Customizing education to meet each child’s needs may seem impossible. However, there are some basic steps that can be taken to ensure the best possible outcome for all students. Studies show that creating an environment of inclusion and developing partnerships with families and communities, all students learn better than in schools where these philosophies are not present.
Below is an article from eschoolnews.com that provides insight into some of the very practical concepts that can be implemented to ensure students with disabilities receive the best possible education. After reading this article, give us a call at SpendBridge so we can assist you in implementing successful programs at your institution.
Source: eschoolnews.com | Re-Post SpendBridge 10/30/2017
Focusing on inclusion, using data, and forming partnerships are among the practices that can help make special education programs successful in schools, according to a new report.
“Meeting the Needs of Every Student Through Inclusion,” from the California Charter Schools Association (CCSA), details the special education program philosophy behind 10 California charter public schools, how they implement best practices on their campuses, and what policy arrangements have allowed them to succeed.

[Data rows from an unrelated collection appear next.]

Lemma inv_current a used c free : tranx_inv a (used ++ [c]) free -> current_block a = c /\ 0 < c /\ get_next (blocks a) c = Some (hd free 0).
Proof.
  intros [Hn Hnd Hdom Hf Hl Hc Hnum Hbd Hln Hns Hpos Hsep]. rewrite last_snoc in Hc. split_and!; [done | |].
  - apply Hpos. in_list.
  - rewrite <- app_assoc in Hn. apply nexts_app in Hn as [_ Hn]. by destruct Hn.
Qed.

(** The allocator after [k] free blocks behind [f] went. *)
Lemma trimmed_intro a u f rest k h :
  tranx_inv a u (f :: rest) -> u <> [] -> (k <= length rest)%nat ->
  drop k rest = [] \/ block_num a - Z.of_nat k <= reserved_blocks a ->
  nexts h (u ++ f :: drop k rest) 0 -> dom h = list_to_set (u ++ f :: drop k rest) ->
  (forall b, b ∈ u ++ f :: drop k rest -> get_nodes h b = get_nodes (blocks a) b) ->
  trimmed a (TNA (reserved_blocks a) (first_block a) (default f (last (drop k rest))) (current_block a) (last_node a)
               (block_num a - Z.of_nat k) h) u (f :: rest) (f :: drop k rest).
Proof.
  intros [Hn Hnd Hdom Hf Hl Hc Hnum Hbd Hln Hns Hpos Hsep] Hu Hk Hend Hn2 Hdom2 Hnodes.
  assert (Hsub : forall b, b ∈ u ++ f :: drop k rest -> b ∈ u ++ f :: rest).
  { intros b. rewrite !elem_of_app, !elem_of_cons. intros [Hb | [Hb | Hb%elem_of_drop_elem]]; tauto. }
  rewrite !length_app in *. cbn [length] in *.
  split; [| split_and!; cbn [reserved_blocks last_node blocks]; try done].
  - split; cbn [reserved_blocks first_block last_block current_block last_node block_num blocks]; try done.
    + apply NoDup_app in Hnd as (H1 & H2 & [H3 H4]%NoDup_cons). rewrite <- (take_drop k rest), elem_of_app in H3.
      rewrite <- (take_drop k rest) in H4. apply NoDup_app in H4 as (_ & _ & H4).
      apply NoDup_app. split_and!; [done | | by apply NoDup_cons; split; [tauto |]].
      intros b Hb Hb'. apply (H2 b Hb). rewrite <- (take_drop k rest). revert Hb'. rewrite !elem_of_cons, elem_of_app. tauto.
    + rewrite Hf. by destruct u.
    + by rewrite last_app, last_cons_cases.
    + rewrite !length_app. cbn [length]. rewrite length_drop. lia.
    + rewrite !length_app. cbn [length]. rewrite length_drop. lia.
    + by destruct (decide (u = [])).
    + intros b ns Hb. destruct (decide (b ∈ u ++ f :: drop k rest)) as [Hin | Hin]; [rewrite Hnodes in Hb by done; by eapply Hns |].
      unfold get_nodes in Hb. destruct (h !! b) eqn:Eb; [| done]. apply elem_of_dom_2 in Eb. rewrite Hdom2, elem_of_list_to_set in Eb. done.
    + auto.
    + auto.
  - cbn [length]. rewrite length_drop. lia.
  - rewrite length_app. cbn [length]. rewrite length_drop. destruct Hend as [Hend | Hend]; [| lia].
    apply (f_equal length) in Hend. rewrite length_drop in Hend. cbn in Hend. lia.
  - intros b Hb. apply Hnodes. in_list.
Qed.

Lemma free_blocks_ok a used free :
  tranx_inv a used free -> used <> [] -> exists a' free', free_blocks a = Some a' /\ trimmed a a' used free free'.
Proof.
  intros Hinv Hused. pose proof (inv_size _ _ _ Hinv) as Hsize. destruct (exists_last Hused) as (u & c & ->). clear Hused.
  destruct (inv_current _ _ _ _ Hinv) as (Hc & Hc0 & Hnc). assert (Hinv' := Hinv). destruct Hinv as [Hn Hnd Hdom Hf Hl _ Hnum Hbd Hln Hns Hpos Hsep].
  unfold free_blocks. rewrite Hc, (proj2 (Z.eqb_neq c 0)) by lia. rewrite Hnc. cbn [mbind option_bind].
  rewrite hd_zero by (intros; apply Hpos; in_list). destruct free as [| f rest]; cbn [bool_decide decide_rel].
  - case_bool_decide; [| done]. exists a, []. split; [done |]. split; [by split; try rewrite last_snoc |].
    split_and!; try done. rewrite app_nil_r in *. lia.
  - case_bool_decide; [done |]. cbn [hd]. apply nexts_app in Hn as [Hnu [Hnf Hnr]]. rewrite Hnf. cbn [mbind option_bind].
    assert (Hnd' := Hnd). apply NoDup_app in Hnd as (Hndu & Hdis & [Hfr Hndr]%NoDup_cons).
    destruct (free_blocks_loop_ok (S (size (blocks a))) rest a) as (k & h & E & Hk & Hend & Hdomh & Hh); try done.
    { intros b Hb. apply Hpos. in_list. }
    { rewrite Hnum, !length_app in *. cbn [length] in *. lia. }
    { rewrite Hsize, !length_app. cbn [length]. lia. }
    rewrite E. cbn [mbind option_bind blocks block_num current_block first_block with_blocks with_ends]. clear E.
    assert (Hkeep : forall b, b ∈ (u ++ [c]) ++ [f] -> b ∉ take k rest).
    { intros b Hb Hbk%elem_of_take_elem. apply elem_of_app in Hb as [Hb | ->%list_elem_of_singleton]; [| done].
      apply (Hdis b Hb). by right. }
    assert (Hgn : forall b, b ∉ take k rest -> get_next h b = get_next (blocks a) b) by (intros b Hb; unfold get_next; by rewrite Hh).
    rewrite Hc, Hgn, Hnc by (apply Hkeep; in_list). cbn [mbind option_bind hd].
    destruct (set_next_ok h f (hd (drop k rest) 0)) as (h2 & E2 & Hf2 & Hdom2 & Hg2 & Hn2); [rewrite Hgn; [by eexists | apply Hkeep; in_list] |].
    rewrite E2. cbn [mbind option_bind].
    assert (Hrest : forall b, b ∈ drop k rest -> b ∉ take k rest /\ b <> f /\ b <> c).
    { intros b Hb. rewrite <- (take_drop k rest) in Hndr, Hfr, Hdis. apply NoDup_app in Hndr as (_ & Hd & _). split_and!.
      - intros Hb'. by apply (Hd b).
      - intros ->. apply Hfr. in_list.
      - intros ->. apply (Hdis c); in_list. }
    assert (Hcf : c <> f) by (intros ->; apply (Hdis f); in_list).
    assert (Ht : trimmed a (TNA (reserved_blocks a) (first_block a) (default f (last (drop k rest))) (current_block a) (last_node a)
               (block_num a - Z.of_nat k) h2) (u ++ [c]) (f :: rest) (f :: drop k rest)).
    { apply trimmed_intro; try done; [by destruct u | | |].
      - apply nexts_app. split; [| split; [done |]].
        + eapply nexts_frame; [| exact Hnu]. intros b Hb. rewrite Hg2, Hgn; [done | apply Hkeep, elem_of_app; by left |].
          intros ->. apply (Hdis f); [done | by left].
        + rewrite <- (take_drop k rest) in Hnr. apply nexts_app in Hnr as [_ Hnr]. eapply nexts_frame; [| exact Hnr].
          intros b Hb. destruct (Hrest b Hb) as (? & ? & ?). by rewrite Hg2, Hgn.
      - rewrite Hdom2, Hdomh, Hdom. apply set_eq. intros b. rewrite elem_of_difference, !elem_of_list_to_set.
        assert (Hr : b ∈ rest <-> b ∈ take k rest \/ b ∈ drop k rest) by by rewrite <- elem_of_app, take_drop.
        rewrite (elem_of_app (u ++ [c])), (elem_of_app (u ++ [c])), !(elem_of_cons _ b f), Hr. split; [tauto |].
        intros Hb. split; [tauto |]. destruct Hb as [Hb | [-> | Hb]]; [apply Hkeep, elem_of_app; by left | apply Hkeep; in_list | by apply Hrest].
      - intros b Hb. rewrite Hn2. unfold get_nodes. rewrite Hh; [done |].
        apply elem_of_app in Hb as [Hb | [-> | Hb]%elem_of_cons]; [apply Hkeep, elem_of_app; by left | apply Hkeep; in_list | by apply Hrest]. }
    rewrite hd_zero by (intros b Hb%elem_of_drop_elem; apply Hpos; in_list). case_bool_decide as Hd.
    + rewrite Hg2, Hgn, Hnc by (done || apply Hkeep; in_list). cbn [mbind option_bind hd].
      eexists _, _. split; [reflexivity |]. rewrite Hd in Ht. exact Ht.
    + eexists _, _. split; [reflexivity |].
      replace (default f (last (drop k rest))) with (last_block a) in Ht; [exact Ht |].
      replace ((u ++ [c]) ++ f :: rest) with (((u ++ [c]) ++ f :: take k rest) ++ drop k rest) in Hl
        by (by rewrite <- app_assoc, <- app_comm_cons, take_drop).
      rewrite Hl, last_app. destruct (last (drop k rest)) eqn:E; [done |]. by apply last_None in E.
Qed.
(* ===== verification/Mdl.v ===== *)
(** * Mdl: keys and requests of metadata locks ([mdl.h])

    An [MDL_key] is a buffer that holds a namespace byte, the database name and the
    object name, each name with its terminating zero, and their lengths.  Lock
    lookup compares these buffers as bytes.  A [const char *] is the list of bytes
    from it on.  [strmake] (mysys), [my_hash_sort] (strings) and
    [ok_for_lower_case_names] (the server) are parameters.  Writing outside the
    buffer and a failing assertion have no result. *)

From stdpp Require Import base numbers list.
From Stdlib Require Import ZArith Lia.
From S2P Require Import Prelude ByteOrder ByteMem.

Local Open Scope Z_scope.

(** ** Lock types *)

(* [mdl.h:124-251 enum_mdl_type] *)
Inductive enum_mdl_type :=
  | MDL_INTENTION_EXCLUSIVE | MDL_SHARED | MDL_SHARED_HIGH_PRIO | MDL_SHARED_READ | MDL_SHARED_WRITE
  | MDL_SHARED_UPGRADABLE | MDL_SHARED_READ_ONLY | MDL_SHARED_NO_WRITE | MDL_SHARED_NO_READ_WRITE
  | MDL_EXCLUSIVE | MDL_TYPE_END.

#[export] Instance enum_mdl_type_eq : EqDecision enum_mdl_type.
Proof. solve_decision. Defined.

(** The value of an enumerator. *)
Definition mdl_type_no (t : enum_mdl_type) : Z :=
  match t with
  | MDL_INTENTION_EXCLUSIVE => 0 | MDL_SHARED => 1 | MDL_SHARED_HIGH_PRIO => 2 | MDL_SHARED_READ => 3
  | MDL_SHARED_WRITE => 4 | MDL_SHARED_UPGRADABLE => 5 | MDL_SHARED_READ_ONLY => 6 | MDL_SHARED_NO_WRITE => 7
  | MDL_SHARED_NO_READ_WRITE => 8 | MDL_EXCLUSIVE => 9 | MDL_TYPE_END => 10
  end.

(* [mdl.h:323-340 enum_mdl_duration] *)
Inductive enum_mdl_duration := MDL_STATEMENT | MDL_TRANSACTION | MDL_EXPLICIT | MDL_DURATION_END.

(* [mdl.h:381-391 enum_mdl_namespace] *)
Inductive enum_mdl_namespace :=
  | BACKUP | SCHEMA | TABLE | FUNCTION | PROCEDURE | PACKAGE_BODY | TRIGGER | EVENT | USER_LOCK | NAMESPACE_END.

#[export] Instance enum_mdl_namespace_eq : EqDecision enum_mdl_namespace.
Proof. solve_decision. Defined.

Definition namespace_no (n : enum_mdl_namespace) : Z :=
  match n with
  | BACKUP => 0 | SCHEMA => 1 | TABLE => 2 | FUNCTION => 3 | PROCEDURE => 4 | PACKAGE_BODY => 5
  | TRIGGER => 6 | EVENT => 7 | USER_LOCK => 8 | NAMESPACE_END => 9
  end.

(** ** Keys *)

(* [mysql_com.h:32-32 NAME_LEN] *)
Definition NAME_LEN : Z := 64 * 3.

(* [mdl.h:344-344 MAX_MDLKEY_LENGTH] *)
Definition MAX_MDLKEY_LENGTH : Z := 1 + NAME_LEN + 1 + NAME_LEN + 1.

(* [mdl.h:489-493 m_length] *)
Record MDL_key := Key { m_length : Z; m_db_name_length : Z; m_hash_value : Z; m_ptr : bytes }.

(* [mdl.h:393-393 ptr] *)
Definition ptr (k : MDL_key) : bytes := m_ptr k.
(* [mdl.h:394-394 length] *)
Definition key_length (k : MDL_key) : Z := m_length k.
(* [mdl.h:396-396 db_name] *)
Definition db_name (k : MDL_key) : bytes := drop 1 (m_ptr k).
(* [mdl.h:397-397 db_name_length] *)
Definition db_name_length (k : MDL_key) : Z := m_db_name_length k.
(* [mdl.h:399-399 name] *)
Definition name (k : MDL_key) : bytes := drop (Z.to_nat (m_db_name_length k + 2)) (m_ptr k).
(* [mdl.h:400-400 name_length] *)
Definition name_length (k : MDL_key) : Z := u32 (m_length k - m_db_name_length k - 3).
(* [mdl.h:402-403 mdl_namespace] *)
Definition mdl_namespace (k : MDL_key) : Z := swrap 8 (ub (m_ptr k) 0).

Section keys.
(** What [strmake] writes (the string and its zero), the hash of a collation, and the check of letter case. *)
Variables (strmake : bytes -> Z -> bytes) (my_hash_sort : bytes -> Z) (ok_for_lower_case_names : bytes -> bool).

(** [strlen] of a name that is given by its bytes before the zero. *)
Definition strlen (s : bytes) : Z := Z.of_nat (length s).

(* [mdl.h:405-435 mdl_key_init] *)
Definition mdl_key_init (this : MDL_key) (mdl_namespace_arg : enum_mdl_namespace) (db name_arg : bytes) : option MDL_key :=
  p ← write_at (m_ptr this) 0 [namespace_no mdl_namespace_arg];
  if negb (strlen db <=? NAME_LEN) then None else
  if negb (strlen name_arg <=? NAME_LEN) then None else
  let s := strmake db NAME_LEN in
  p ← write_at p 1 s;
  let db_len := u16 (1 + (strlen s - 1) - 1) in
  let s := strmake name_arg NAME_LEN in
  p ← write_at p (db_len + 2) s;
  let len := u16 (db_len + 2 + (strlen s - 1) + 1) in
  let hash := my_hash_sort (take (Z.to_nat (len - 1)) (drop 1 p)) in
  if bool_decide (mdl_namespace_arg = USER_LOCK) || ok_for_lower_case_names db
  then Some (Key len db_len hash p) else None.

(* [mdl.h:436-442 mdl_key_init] *)
Definition mdl_key_copy (this rhs : MDL_key) : option MDL_key :=
  p ← write_at (m_ptr this) 0 (take (Z.to_nat (m_length rhs)) (m_ptr rhs));
  Some (Key (m_length rhs) (m_db_name_length rhs) (m_hash_value rhs) p).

The qualitative study offers new insights into the best ways to serve students with disabilities in all schools, in particular, the benefits of inclusive education. These practices have also yielded incredible results for the schools, with boosts in enrollment and performance in both ELA and math.
California’s students with disabilities often have faced significant disparities in the quality of their education–a problem exacerbated by a focus on compliance over results, lack of autonomy, and a failure to truly individualize student supports.
“Charters school leaders recognize students learn better together, and they belong together in the classroom, regardless of their ability,” said Jed Wallace, president, and CEO, CCSA. “Creating communities where everyone feels valued and accepted begins in our schools. Charter schools do not have a history of segregating students by ability and have long modeled effective classroom practices. I am thrilled by the way charter schools are embracing student differences and offering inclusive education that is shown to benefit all students.”